Patterns in adolescent cannabis use predict the onset and symptom structure of schizophrenia-spectrum disorder.

Autor: Shahzade C; Laboratory for Clinical & Experimental Psychopathology, Beth Israel Deaconess Medical Center, 49 Hillside St., Fall River, MA 02720, United States., Chun J; Laboratory for Clinical & Experimental Psychopathology, Beth Israel Deaconess Medical Center, 49 Hillside St., Fall River, MA 02720, United States; Harvard Commonwealth Research Center of Excellence in Clinical Neuroscience and Psychopharmacological Research, Fall River, MA 02720, United States., DeLisi LE; Department of Psychiatry, Harvard Medical School, VA Boston Healthcare System, 940 Belmont St., Brockton, MA 02301, United States., Manschreck TC; Laboratory for Clinical & Experimental Psychopathology, Beth Israel Deaconess Medical Center, 49 Hillside St., Fall River, MA 02720, United States; Harvard Commonwealth Research Center of Excellence in Clinical Neuroscience and Psychopharmacological Research, Fall River, MA 02720, United States; Department of Psychiatry, Harvard Medical School, VA Boston Healthcare System, 940 Belmont St., Brockton, MA 02301, United States. Electronic address: Theo.Manschreck@MassMail.state.ma.us.
Jazyk: angličtina
Zdroj: Schizophrenia research [Schizophr Res] 2018 Jul; Vol. 197, pp. 539-543. Date of Electronic Publication: 2018 May 07.
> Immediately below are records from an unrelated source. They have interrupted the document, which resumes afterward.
(** * qTox raw database: a shallow embedding of [RawDatabaseImpl]

    The embedded code is [src/persistence/db/rawdatabaseimpl.cpp] (it is the
    third document of [src/src/widget/form/searchsettingsform.cpp]).

    The SQLCipher engine, the file system and toxencryptsave are outside the
    repository.  They are an abstract environment [Env]: every theorem of
    section [RawDatabase] holds for every such environment.  A small
    reference environment ([Ref]) instantiates it for concrete runs. *)

From Stdlib Require Import ZArith Lia Ascii String DecimalString DecimalZ.
From stdpp Require Import base option list strings gmap.

Local Open Scope Z_scope.

(** ** Strings

    [QString] and [QByteArray] are both modelled as [string] (a sequence of
    8-bit characters); [toUtf8] and [fromUtf8] are then the identity. *)

Definition dquote : string := String "034" EmptyString.

Definition isEmpty (s : string) : bool :=
  match s with EmptyString => true | _ => false end.

Fixpoint drop_chars (n : nat) (s : string) : string :=
  match n, s with
  | O, _ => s
  | S _, EmptyString => EmptyString
  | S n', String _ s' => drop_chars n' s'
  end.

Fixpoint take_chars (n : nat) (s : string) : string :=
  match n, s with
  | O, _ => EmptyString
  | S _, EmptyString => EmptyString
  | S n', String c s' => String c (take_chars n' s')
  end.

(** ** Engine constants (sqlite3.h) *)

Definition SQLITE_OK : Z := 0.
Definition SQLITE_ERROR : Z := 1.
Definition SQLITE_CONSTRAINT : Z := 19.
Definition SQLITE_MISUSE : Z := 21.
Definition SQLITE_ROW : Z := 100.
Definition SQLITE_DONE : Z := 101.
DOI: 10.1016/j.schres.2018.01.008
Abstrakt: This study investigated adolescent cannabis use as a risk factor for schizophrenia spectrum disorder (SSD). Motives for early cannabis use and resulting usage patterns were examined alongside clinical measures of SSD onset and symptomatology. Participants (N = 178) were recruited for two samples, 1: healthy controls (HC) with cannabis use, 2: schizophrenia patients (SSD) with cannabis use. Structured interviews of participants and family informants were used to obtain diagnostic and biographical information. Factor-analysis of reported motives for initiating cannabis use produced four groups; sedation, stimulation, social pressure, and recreation. Regression analyses revealed significant relationships between these groups and SSD. Most notably, reason group factor scores predict SSD risk as well as schizotypal symptom severity. Findings also indicate that these factors follow a hierarchical structure, which explains their relative involvement in increased SSD risk. We suggest that adolescent cannabis use both hastens the onset and amplifies the severity of SSD. In response we propose a model for identifying at risk individuals, predicting the onset and severity of SSD, and potentially mitigating the associated psychiatric impairments.